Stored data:
====
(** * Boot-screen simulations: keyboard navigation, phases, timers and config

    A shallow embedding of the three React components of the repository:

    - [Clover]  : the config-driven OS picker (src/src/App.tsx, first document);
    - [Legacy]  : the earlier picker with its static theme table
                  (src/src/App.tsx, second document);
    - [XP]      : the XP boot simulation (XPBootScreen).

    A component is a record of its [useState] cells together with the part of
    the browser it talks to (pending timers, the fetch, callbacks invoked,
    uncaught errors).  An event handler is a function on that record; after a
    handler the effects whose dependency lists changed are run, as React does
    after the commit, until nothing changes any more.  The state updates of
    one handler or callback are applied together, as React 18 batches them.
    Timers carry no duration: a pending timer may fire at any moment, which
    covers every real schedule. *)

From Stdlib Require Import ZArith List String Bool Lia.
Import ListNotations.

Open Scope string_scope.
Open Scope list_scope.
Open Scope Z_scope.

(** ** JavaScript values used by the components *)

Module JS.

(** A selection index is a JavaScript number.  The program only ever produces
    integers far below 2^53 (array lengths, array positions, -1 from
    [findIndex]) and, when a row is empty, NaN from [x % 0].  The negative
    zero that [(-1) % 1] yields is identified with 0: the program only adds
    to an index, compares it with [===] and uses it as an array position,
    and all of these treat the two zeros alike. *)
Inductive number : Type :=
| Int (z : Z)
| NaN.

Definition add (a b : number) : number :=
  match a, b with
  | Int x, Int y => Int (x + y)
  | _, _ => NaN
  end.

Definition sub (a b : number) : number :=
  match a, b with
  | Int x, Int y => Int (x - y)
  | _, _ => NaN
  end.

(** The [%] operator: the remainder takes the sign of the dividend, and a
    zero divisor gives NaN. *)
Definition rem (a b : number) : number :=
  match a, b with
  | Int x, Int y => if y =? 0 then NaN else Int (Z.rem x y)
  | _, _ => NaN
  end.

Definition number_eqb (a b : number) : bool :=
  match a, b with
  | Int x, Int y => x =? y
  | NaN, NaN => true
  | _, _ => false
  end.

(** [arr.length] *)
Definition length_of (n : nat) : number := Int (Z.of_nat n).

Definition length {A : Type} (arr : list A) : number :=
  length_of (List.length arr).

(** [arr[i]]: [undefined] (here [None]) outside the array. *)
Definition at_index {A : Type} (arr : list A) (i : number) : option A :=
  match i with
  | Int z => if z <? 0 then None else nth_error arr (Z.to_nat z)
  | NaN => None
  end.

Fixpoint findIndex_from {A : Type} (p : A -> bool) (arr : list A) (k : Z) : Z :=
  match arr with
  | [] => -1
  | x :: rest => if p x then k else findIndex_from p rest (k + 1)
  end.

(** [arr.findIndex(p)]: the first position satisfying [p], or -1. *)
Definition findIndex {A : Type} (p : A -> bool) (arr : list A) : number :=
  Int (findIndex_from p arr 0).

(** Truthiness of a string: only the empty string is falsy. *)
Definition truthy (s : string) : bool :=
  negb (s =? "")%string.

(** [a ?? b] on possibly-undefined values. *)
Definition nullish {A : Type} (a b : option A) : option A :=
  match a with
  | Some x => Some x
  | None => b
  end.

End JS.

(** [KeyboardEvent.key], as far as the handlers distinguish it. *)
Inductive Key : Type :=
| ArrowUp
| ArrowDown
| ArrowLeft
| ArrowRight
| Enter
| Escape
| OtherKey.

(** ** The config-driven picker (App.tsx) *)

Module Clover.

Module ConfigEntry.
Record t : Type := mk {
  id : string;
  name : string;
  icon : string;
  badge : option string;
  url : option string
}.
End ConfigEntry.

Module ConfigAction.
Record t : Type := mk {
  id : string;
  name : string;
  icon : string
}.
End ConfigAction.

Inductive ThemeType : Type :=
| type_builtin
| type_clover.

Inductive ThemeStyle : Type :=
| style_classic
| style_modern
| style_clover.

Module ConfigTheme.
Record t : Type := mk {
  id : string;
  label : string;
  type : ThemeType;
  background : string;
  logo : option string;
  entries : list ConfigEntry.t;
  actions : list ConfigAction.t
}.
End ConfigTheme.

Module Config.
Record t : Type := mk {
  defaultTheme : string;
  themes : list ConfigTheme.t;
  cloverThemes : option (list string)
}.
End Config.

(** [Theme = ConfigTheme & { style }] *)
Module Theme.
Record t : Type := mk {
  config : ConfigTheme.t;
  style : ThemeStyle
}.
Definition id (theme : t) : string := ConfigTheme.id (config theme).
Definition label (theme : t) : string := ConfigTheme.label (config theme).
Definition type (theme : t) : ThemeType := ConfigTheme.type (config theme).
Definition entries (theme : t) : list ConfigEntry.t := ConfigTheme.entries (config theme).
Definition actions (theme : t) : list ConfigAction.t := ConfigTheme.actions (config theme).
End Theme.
====
For each line of the data that includes the word "Inductive", return a copy of it.

RESULT OF THE TASK:
Inductive number : Type :=
Inductive Key : Type :=
Inductive ThemeType : Type :=
Inductive ThemeStyle : Type :=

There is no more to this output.